Material provided:
====

(* ===== verification/ChargerExample.v ===== *)
(** * Example sessions

    A charger with one meter, in AC without HLC and in DC, and histories of it
    for the concrete instances of the theorems; and histories in which the
    charger does what is not expected of it. *)
From S2P Require Import Prelude Effects AuthTypes IECStateMachine IECProofs ErrorHandling.
From S2P Require Import ChargerTypes Charger ChargerStateMachine ChargerProofs EvseSystem.
From stdpp Require Import base tactics list numbers strings.
From Stdlib Require Import QArith.
Open Scope Z_scope.
Open Scope everest_scope.

Definition errors_of_list : Type := list Error.

Definition ex_token : ProvidedIdToken :=
  mkProvidedIdToken None (mkIdToken "DEADBEEF" IdTokenType.ISO14443) None AuthorizationType.RFID
    None None.

Definition ex_world : world :=
  mkWorld (fun _ _ => TransactionRequestStatus.OK)
    (fun _ _ => mkStopResponse TransactionRequestStatus.OK None None) 1 Ampacity.A_32 None
    (fun _ => "session"%string).

(** Memory before the constructor runs. *)
Definition ex_shared : SharedContext :=
  mkShared false false false false false HlcTerminatePause.Unknown (mkMaximumLimits 0 0 0 None None)
    (mkMinimumLimits 0 0 0 None None) false None ex_token [] false false false 0 0 0 false false "" false
    EvseState.Idle None StartSessionReason.EVConnected (0, 0, 0)%Q ShutdownType.None
    ShutdownType.None 0 false false false None None.

Definition ex_config (mode : ChargeMode.t) : ConfigContext :=
  mkConfig false false false mode 10 false 7000 300 true false 0 SessionIdType.UUID.

Definition ex_internal : InternalContext :=
  mkInternal false 0 0 0 0 0 EvseState.Idle 0 0 EvseState.Idle EvseState.Idle 0 0 false
    ShutdownType.None 0 EvseState.Disabled EvseState.Disabled false false 0 false false 0 false.

Definition ex_errors : eh_state (list Error) := mkEh [] [] [] [] [] [] [] [] false.

Definition ex_memory : charger (list Error) :=
  mkCharger ex_shared (ex_config ChargeMode.AC) ex_internal 0 0 false false
    Connector_type.IEC62196Type2Cable "" true [] unassigned_source [] (new_IECStateMachine true)
    ex_errors 0 0.

Definition ex_new : charger (list Error) :=
  new_Charger ex_world ex_memory (new_IECStateMachine true) ex_errors
    Connector_type.IEC62196Type2Cable "EVSE1".

Definition with_world (ops : list (charger_op (list Error))) : history (list Error) :=
  map (fun op => (ex_world, op)) ops.

(** Plug in, authorize, ask for power. *)
Definition ex_start (mode : ChargeMode.t) : list (charger_op (list Error)) :=
  [op_configure false (ex_config mode) false 10 0; op_main_thread_start;
   op_board_event BspEvent.A; op_iec_feed 0; op_main_loop; op_set_max_current 16 1000000;
   op_board_event BspEvent.B; op_iec_feed 0; op_main_loop].

Definition ex_charging : list (charger_op (list Error)) :=
  ex_start ChargeMode.AC
  ++ [op_authorize true ex_token []; op_main_loop; op_iec_feed 0; op_board_event BspEvent.C;
      op_iec_feed 0; op_main_loop; op_iec_feed 0; op_board_event BspEvent.PowerOn].

Definition ex_state (ops : list (charger_op (list Error))) : charger (list Error) :=
  run_state (run_history (with_world ops)) ex_new.
Definition ex_log (ops : list (charger_op (list Error))) : list logged :=
  run_out (run_history (with_world ops)) ex_new.

(** ** Corner cases

    Histories in which the charger does what its comments or its callers do
    not expect. *)

(** The starts ([true]) and ends of transactions in a log. *)
Definition transactions (l : list logged) : list bool :=
  omap (fun e => match e.1 with
    | signal_transaction_started_event _ => Some true
    | signal_transaction_finished_event _ _ => Some false
    | _ => None
    end) l.

Definition ex_device_error (e : Error) : charger_op (list Error) :=
  op_errors (device_errors (mkEh [] [e] [] [] [] [] [] [] false)).
Definition ex_ground_failure : Error :=
  mkError "evse_board_support/MREC2GroundFailure" "" "RCD" Severity.High "".
Definition ex_high_temperature : Error :=
  mkError "evse_board_support/MREC19CableOverTempStop" "" "hot" Severity.Medium "".

(** In DC the preparation allows power before it looks at the errors, in every
    round: it is allowed again after the emergency shutdown took it away. *)
Definition ex_dc_fatal : list (charger_op (list Error)) :=
  ex_start ChargeMode.DC
  ++ [op_authorize true ex_token []; op_main_loop; op_hlc_allow_close true;
      op_cp_event CPEvent.CarRequestedPower; ex_device_error ex_ground_failure; op_error_thread;
      op_main_loop].

Example dc_power_allowed_in_emergency :
  current_state (ex_state ex_dc_fatal) = EvseState.PrepareCharging
  /\ granted (ex_log ex_dc_fatal) = None
  /\ shutdown_type (ex_state (ex_dc_fatal ++ [op_main_loop])) = ShutdownType.EmergencyShutdown
  /\ power_on_allowed (bsp (ex_state (ex_dc_fatal ++ [op_main_loop]))) = true.
Proof. vm_compute. repeat split. Qed.

(** A restart after an error of the data link starts a Plug&Charge transaction
    a second time. *)
Definition ex_pnc_token : ProvidedIdToken :=
  mkProvidedIdToken None (mkIdToken "EMAID" IdTokenType.eMAID) None AuthorizationType.PlugAndCharge
    None None.
Definition ex_pnc_restart : list (charger_op (list Error)) :=
  ex_start ChargeMode.DC
  ++ [op_authorize true ex_pnc_token []; op_main_loop; op_dlink_error; op_main_loop;
      op_time 3100 3100; op_main_loop; op_time 5000 8100; op_main_loop].

Example pnc_transaction_started_twice :
  transactions (ex_log ex_pnc_restart) = [true; true].
Proof. vm_compute. reflexivity. Qed.

(** A meter that fails leaves the transaction active: the next round goes on to
    prepare charging, although the start was never signalled. *)
Definition ex_broken_meter : world :=
  mkWorld (fun _ _ => TransactionRequestStatus.UNEXPECTED_ERROR)
    (fun _ _ => mkStopResponse TransactionRequestStatus.OK None None) 1 Ampacity.A_32 None
    (fun _ => "session"%string).
Definition ex_meter_failure : list (charger_op (list Error)) :=
  ex_start ChargeMode.AC ++ [op_authorize true ex_token []; op_main_loop; op_main_loop].

Example charging_prepared_without_meter :
  let h := map (fun op => (ex_broken_meter, op)) ex_meter_failure in
  let s := run_state (run_history h) ex_new in
  current_state s = EvseState.PrepareCharging /\ transaction_active s = true
  /\ transactions (run_out (run_history h) ex_new) = [].
Proof. vm_compute. repeat split. Qed.

(** Unplugging makes a disabled charger available. *)
Definition ex_disable : charger_op (list Error) :=
  op_enable_disable 1 (mkSource Enable_source.CSMS Enable_state.Disable 100).
Definition ex_enable : charger_op (list Error) :=
  op_enable_disable 1 (mkSource Enable_source.CSMS Enable_state.Enable 100).

Example unplugging_enables :
  let ops := ex_start ChargeMode.AC ++ [ex_disable; op_main_loop; op_cp_event CPEvent.CarUnplugged] in
  current_state (ex_state ops) = EvseState.Idle
  /\ (winner (enable_disable_source_table (ex_state ops))).1 = false.
Proof. vm_compute. repeat split. Qed.

(** Disabling and enabling again while a car charges drops the transaction
    without an end, and ends the session. *)
Example disabling_drops_transaction :
  let ops := ex_charging ++ [ex_disable; op_main_loop; ex_enable; op_main_loop] in
  transaction_active (ex_state ops) = false /\ session_active (ex_state ops) = false
  /\ transactions (ex_log ops) = [true].
Proof. vm_compute. repeat split. Qed.

(** A cancelled transaction can be resumed until the contactors are open. *)
Example cancelled_transaction_resumed :
  let ops := ex_charging
    ++ [op_cancel_transaction (mkStopTransactionRequest StopTransactionReason.Remote None);
        op_main_loop; op_resume_charging; op_main_loop; op_resume_power_available; op_main_loop] in
  current_state (ex_state ops) = EvseState.Charging /\ authorized (ex_state ops) = false.
Proof. vm_compute. repeat split. Qed.

(** A severe error does not turn the shutdown for a lesser one into an
    emergency shutdown. *)
Example no_escalation :
  let ops := ex_charging
    ++ [ex_device_error ex_high_temperature; op_error_thread;
        op_errors (device_errors
          (mkEh [] [ex_high_temperature; ex_ground_failure] [] [] [] [] [] [] false));
        op_error_thread; op_main_loop] in
  shutdown_type (ex_state ops) = ShutdownType.ErrorShutdown.
Proof. vm_compute. reflexivity. Qed.
Lemma found_step table acc entry : found table acc -> found (table ++ [entry]) (consider entry acc).
Proof.
  destruct acc as [b win]. intros Hf. unfold consider.
  destruct (Enable_state.eqb (enable_state entry) Enable_state.Unassigned) eqn:Hu.
  { apply bool_decide_eq_true in Hu. by apply found_old; [|left]. }
  destruct (Enable_state.eqb (enable_state win) Enable_state.Unassigned) eqn:Hw;
    apply bool_decide_eq_false in Hu.
  { apply bool_decide_eq_true in Hw. by apply (found_new _ b win); [..|left]. }
  apply bool_decide_eq_false in Hw.
  destruct (Z.eqb_spec (enable_priority entry) (enable_priority win)) as [Hp|Hp].
  - pose proof (found_new _ b win entry Hf Hu) as Hnew.
    destruct (Enable_state.eqb (enable_state entry) Enable_state.Disable) eqn:Hd; cbn [negb] in *.
    + apply bool_decide_eq_true in Hd. apply Hnew. right. right. auto.
    + apply bool_decide_eq_false in Hd. apply found_old; [done|]. right. split; [done|].
      right. split; [done|]. congruence.
  - destruct (Z.ltb_spec (enable_priority entry) (enable_priority win)) as [Hq|Hq].
    + apply (found_new _ b win); [done|done|]. right. by left.
    + apply found_old; [done|]. right. split; [done|]. left. lia.
Qed.

Lemma winner_found table : found table (winner table).
Proof.
  induction table as [|e table IH] using rev_ind.
  - split; cbn; [done| |done]. intros _ e He. by apply elem_of_nil in He.
  - unfold winner. rewrite foldl_app. by apply found_step.
Qed.

Lemma winner_spec table : (winner table).1 = true <-> table_enables table.
Proof.
  destruct (winner_found table) as [Hf Hn Hb]. rewrite Hf, negb_true_iff. unfold Enable_state.eqb.
  rewrite bool_decide_eq_false. set (win := (winner table).2) in *. split.
  - intros Hw e He Hd. destruct (decide (enable_state win = Enable_state.Unassigned)) as [Hu|Hu].
    { specialize (Hn Hu e He). congruence. }
    destruct (Hb Hu) as [Hin Hbest]. exists win. split_and!; [done|by destruct (enable_state win)|].
    destruct (Hbest e He ltac:(congruence)) as [?|[_ Hx]]; [done|]. by destruct (Hw (Hx Hd)).
  - intros Ht Hw. destruct (Hb ltac:(congruence)) as [Hin Hbest].
    destruct (Ht _ Hin Hw) as (e & He & Hs & Hp).
    destruct (Hbest e He ltac:(congruence)) as [?|[? _]]; lia.
Qed.

(** One entry per source, the last it gave. *)
Definition sources (table : list EnableDisableSource) := map enable_source table.

Lemma table_update_elem source table e :
  NoDup (sources table) ->
  e ∈ table_update source table
  <-> e = source \/ (e ∈ table /\ enable_source e <> enable_source source).
Proof.
  induction table as [|x table IH]; cbn; intros Hn.
  { rewrite list_elem_of_singleton, elem_of_nil. naive_solver. }
  apply NoDup_cons in Hn as [Hx Hn]. unfold Enable_source.eqb. case_bool_decide as He.
  - rewrite !elem_of_cons. split; [|naive_solver]. intros [->|Ht]; [by left|]. right. split; [by right|].
    intros Hs. apply Hx. rewrite He, <- Hs. by apply list_elem_of_fmap_2.
  - rewrite !elem_of_cons, (IH Hn). naive_solver.
Qed.

Lemma table_update_nodup source table : NoDup (sources table) -> NoDup (sources (table_update source table)).
Proof.
  induction table as [|x table IH]; cbn; intros Hn.
  { apply NoDup_singleton. }
  apply NoDup_cons in Hn as [Hx Hn]. unfold Enable_source.eqb. case_bool_decide as He; cbn.
  - apply NoDup_cons. by rewrite <- He.
  - apply NoDup_cons. split; [|by apply IH]. intros (e & Hs & Hin)%list_elem_of_fmap.
    apply (table_update_elem _ _ _ Hn) in Hin as [->|[Hin _]]; [congruence|].
    apply Hx. rewrite Hs. by apply list_elem_of_fmap_2.
Qed.
Lemma timestamps_whole start m k r :
  Forall whole_ms (add_timestamps r) -> Forall whole_ms (create_timestamps start (minutes m) k r).
Proof.
  intros Hr. apply Forall_forall. intros t [Ht|Ht]%elem_of_create_timestamps;
    [|by eapply Forall_forall in Hr].
  eapply Forall_forall; [apply predefined_slots_whole|exact Ht]; [|apply whole_ms_minutes].
  apply whole_ms_add; [|apply leap_seconds_whole].
  assert (start - Z.rem start (minutes m) = minutes m * Z.quot start (minutes m)) as ->.
  { pose proof (Z.quot_rem' start (minutes m)). lia. }
  apply Z.divide_mul_l, whole_ms_minutes.
Qed.

(** Between two slots nothing begins: the entry of a schedule that is valid at
    the beginning of a slot is valid as long as the slot lasts. *)
Lemma slot_entry {T} (stamp : T -> string) (s : list T) ts i ti t :
  StronglySorted Z.lt ts -> (forall e, e ∈ s -> from_rfc3339 (stamp e) ∈ ts) ->
  ts !! i = Some ti -> ti <= t -> (forall t', ts !! S i = Some t' -> t < t') ->
  valid_entry stamp t s = valid_entry stamp ti s.
Proof.
  intros Hts Hs Hi Hle Hnext. apply valid_entry_constant; [done|].
  apply Forall_forall. intros e He [Hlt Hle'].
  destruct (list_elem_of_lookup_1 _ _ (Hs e He)) as [j Hj].
  assert (i < j)%nat as Hij.
  { destruct (Nat.lt_trichotomy i j) as [?|[->|Hji]]; [done|by simplify_eq; lia|].
    pose proof (sorted_lookup ts j i _ _ Hts Hji Hj Hi). lia. }
  destruct (lookup_lt_is_Some_2 ts (S i)) as [t' Ht'].
  { apply lookup_lt_Some in Hj. lia. }
  specialize (Hnext t' Ht').
  destruct (decide (j = S i)) as [->|Hne]; [simplify_eq; lia|].
  pose proof (sorted_lookup ts (S i) j _ _ Hts ltac:(lia) Ht' Hj). lia.
Qed.
End Whole.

====

What is needed: The expected answer is an exact copy of the lines above, beginning at the line with "Definition errors_of_list : Type" and ending at the line with "mkInternal false 0", with both ends in.

Expected output:
Definition errors_of_list : Type := list Error.

Definition ex_token : ProvidedIdToken :=
  mkProvidedIdToken None (mkIdToken "DEADBEEF" IdTokenType.ISO14443) None AuthorizationType.RFID
    None None.

Definition ex_world : world :=
  mkWorld (fun _ _ => TransactionRequestStatus.OK)
    (fun _ _ => mkStopResponse TransactionRequestStatus.OK None None) 1 Ampacity.A_32 None
    (fun _ => "session"%string).

(** Memory before the constructor runs. *)
Definition ex_shared : SharedContext :=
  mkShared false false false false false HlcTerminatePause.Unknown (mkMaximumLimits 0 0 0 None None)
    (mkMinimumLimits 0 0 0 None None) false None ex_token [] false false false 0 0 0 false false "" false
    EvseState.Idle None StartSessionReason.EVConnected (0, 0, 0)%Q ShutdownType.None
    ShutdownType.None 0 false false false None None.

Definition ex_config (mode : ChargeMode.t) : ConfigContext :=
  mkConfig false false false mode 10 false 7000 300 true false 0 SessionIdType.UUID.

Definition ex_internal : InternalContext :=
  mkInternal false 0 0 0 0 0 EvseState.Idle 0 0 EvseState.Idle EvseState.Idle 0 0 false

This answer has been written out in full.